The MCC and general killjoys have decided to introduce reduced Cricket Bat size. Pfffft.
According to this ABC News article The independent body has recommended to the game’s traditional law makers that the overall depth of a bat be reduced to between 60mm and 65mm, with edge thickness to also be decreased to a maximum of between 35mm and 40mm.
This will likely result in less excitement from our most exciting players. Maybe not Glenn Maxwell in Test Cricket, but if it affects all his other forms of cricket then it’s no good in our opinion.
If the Australia v India series shows one thing among many, it is that Test Cricket isn’t dead, and too much change may wreck what we have.
Typical Governing body jumping in with a ridiculous rule to “improve the show”. F1 have tried and failed to that for decades. Their latest attempt will too. Although at least they’ll be faster.

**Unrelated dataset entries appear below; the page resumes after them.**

(** What one turn does to a reaction. *)
Lemma normalize_reaction_Ok r r' :
  well_formed r -> normalize_reaction r = Ok r' ->
  Reaction.id r' = Reaction.id r
  /\ Reaction.lower_bound r' = Reaction.lower_bound r
  /\ Reaction.upper_bound r' = Reaction.upper_bound r
  /\ exists mx,
       max_of (coefficients r) = Some mx
       /\ (mx <= MAX_STOICH -> r' = r)
       /\ (mx > MAX_STOICH ->
           Reaction.metabolites r'
           = map (fun kv => (fst kv, snd kv / mx))
               (filter (fun kv => snd kv <> 0) (Reaction.metabolites r))
           /\ max_of (coefficients r') = Some 1).
Proof.
  intros Hwf H. unfold normalize_reaction in H. fold (coefficients r) in H.
  destruct (max_of (coefficients r)) as [mx|] eqn:Emax; [|discriminate].
  case_decide as Hbig.
  - injection H as <-. simpl. repeat (split; [reflexivity|]).
    exists mx. split; [reflexivity|]. split; [lra|]. intros _.
    assert (mx <> 0) as Hmx by (unfold MAX_STOICH in Hbig; lra).
    rewrite (add_metabolites_scales _ _ Hwf Hmx). split; [reflexivity|].
    apply max_of_spec in Emax as [Hin Hmax].
    unfold coefficients in *. simpl.
    apply max_of_spec. unfold MAX_STOICH in Hbig. split.
    + apply list_elem_of_fmap in Hin as ([k v] & -> & Hin). simpl in *.
      apply list_elem_of_fmap. exists (k, v / v). split; [simpl; field; lra|].
      apply (list_elem_of_fmap_2 (fun kv => (fst kv, snd kv / v)) _ (k, v)).
      apply list_elem_of_filter. split; [simpl; lra | exact Hin].
    + intros x Hx. apply list_elem_of_fmap in Hx as ([k w] & -> & Hx). simpl.
      apply list_elem_of_fmap in Hx as ([k' v] & E & Hx). injection E as -> ->.
      apply list_elem_of_filter in Hx as [_ Hx].
      assert (v <= mx) as Hv.
      { apply Hmax. apply (list_elem_of_fmap_2 snd _ (k', v)), Hx. }
      apply (Rmult_le_reg_r mx); [lra|]. unfold Rdiv.
      rewrite Rmult_assoc, Rinv_l by lra. lra.
  - injection H as <-. repeat (split; [reflexivity|]).
    exists mx. split; [reflexivity|]. split; [reflexivity|]. intros Hc. lra.
Qed.

Lemma normalize_loop_Ok l l' :
  normalize_loop l = (Ok tt, l') ->
  Forall2 (fun r r' => normalize_reaction r = Ok r') l l'.
Proof.
  revert l'. induction l as [|r l IH]; intros l' H; simpl in H.
  - injection H as <-. constructor.
  - destruct (normalize_reaction r) as [r'|e] eqn:E; [|discriminate].
    destruct (normalize_loop l) as [res rest'] eqn:El.
    injection H as -> <-. constructor; [exact E | apply IH; reflexivity].
Qed.

Lemma normalize_loop_fixed l :
  Forall (fun r => normalize_reaction r = Ok r) l -> normalize_loop l = (Ok tt, l).
Proof.
  induction 1 as [|r l Hr _ IH]; simpl; [reflexivity|].
  rewrite Hr, IH. reflexivity.
Qed.

Lemma set_reactions_id m : set_reactions (reactions m) m = m.
Proof. destruct m. reflexivity. Qed.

We say there are other ways to make Cricket more exciting than implementing reduced Cricket Bat Size. And for your reading “pleasure” there are a handful of suggestions below.
FURTHER WAYS TO IMPROVE CRICKET
AWAY SIDE CHOOSES TO BAT OR BOWL FIRST
A good way to stop pitches becoming too much in favour of the home side is to allow the away side to choose to bat or bowl first in every Test.
Not our idea, but a bloody good one.
REMOVE THE ROPE
Health and Safety aside for one moment, who wouldn’t want to see the boundary ropes removed, and a six becomes a proper six that actually clears the ground. Plus it brings the fans just that little bit closer for autographs, admiration and abuse.
NEW BALL EVERY 40 OVERS
80 Overs is way too long, and since everything seems to be in favour of the batting side, why not combine the new Reduced Cricket Bat with newer balls more often.
REMOVE CHANNEL NEIN COMMENTARY
Also known as the Mute Button.
Nothing improves Cricket like removing the Channel Nein commentary team. The reigning Gurgler Jerks of the Year sap any enthusiasm left in a cricket season. Aside from complaining about how bad they are.
They had to wheel out Bill Lawry late in the summer so everything wasn’t lost. Strange when Bill Lawry is refreshing.
What a shame the India Test Series still featured the voices of some of those clowns.
LEAVE AT LEAST ONE MARSH BROTHER IN AT ALL TIMES
Sports needs something to talk about, and the Marsh brother provide this. To keep us talking cricket, Cricket Australia must insist either Shaun or Mitchell remain in the side.
OTHER SPORTS IMPROVEMENTS
Why stop at Cricket, here’s a few quick ones for other sports. We had previously come up with ways to make some sports more exciting by coming up with a T20 form for other sports. But for this we need quick wins or low hanging fruit.
FORMULA 1 – Remove wings and somehow double the braking distance of cars to improve overtaking. Oh, weren’t they meant to do that with this year’s regulations?
TENNIS – Get rid of Lets on Serves. After one double fault, all serves are live after that. Have at least one Nick Kyrgios v Bernard Tomic match a month. Ensure that the temperature stays below 27 degrees.
RUGBY LEAGUE – Get rid of trainers on the field.
RUGBY UNION – Remove
GOLF – Increase the size of golf balls.
FOOTBALL – Increase the size of goals or reduce size of goal keepers. Introduce a Back Court rule to save needless and endless passing for no reason. Remove offside.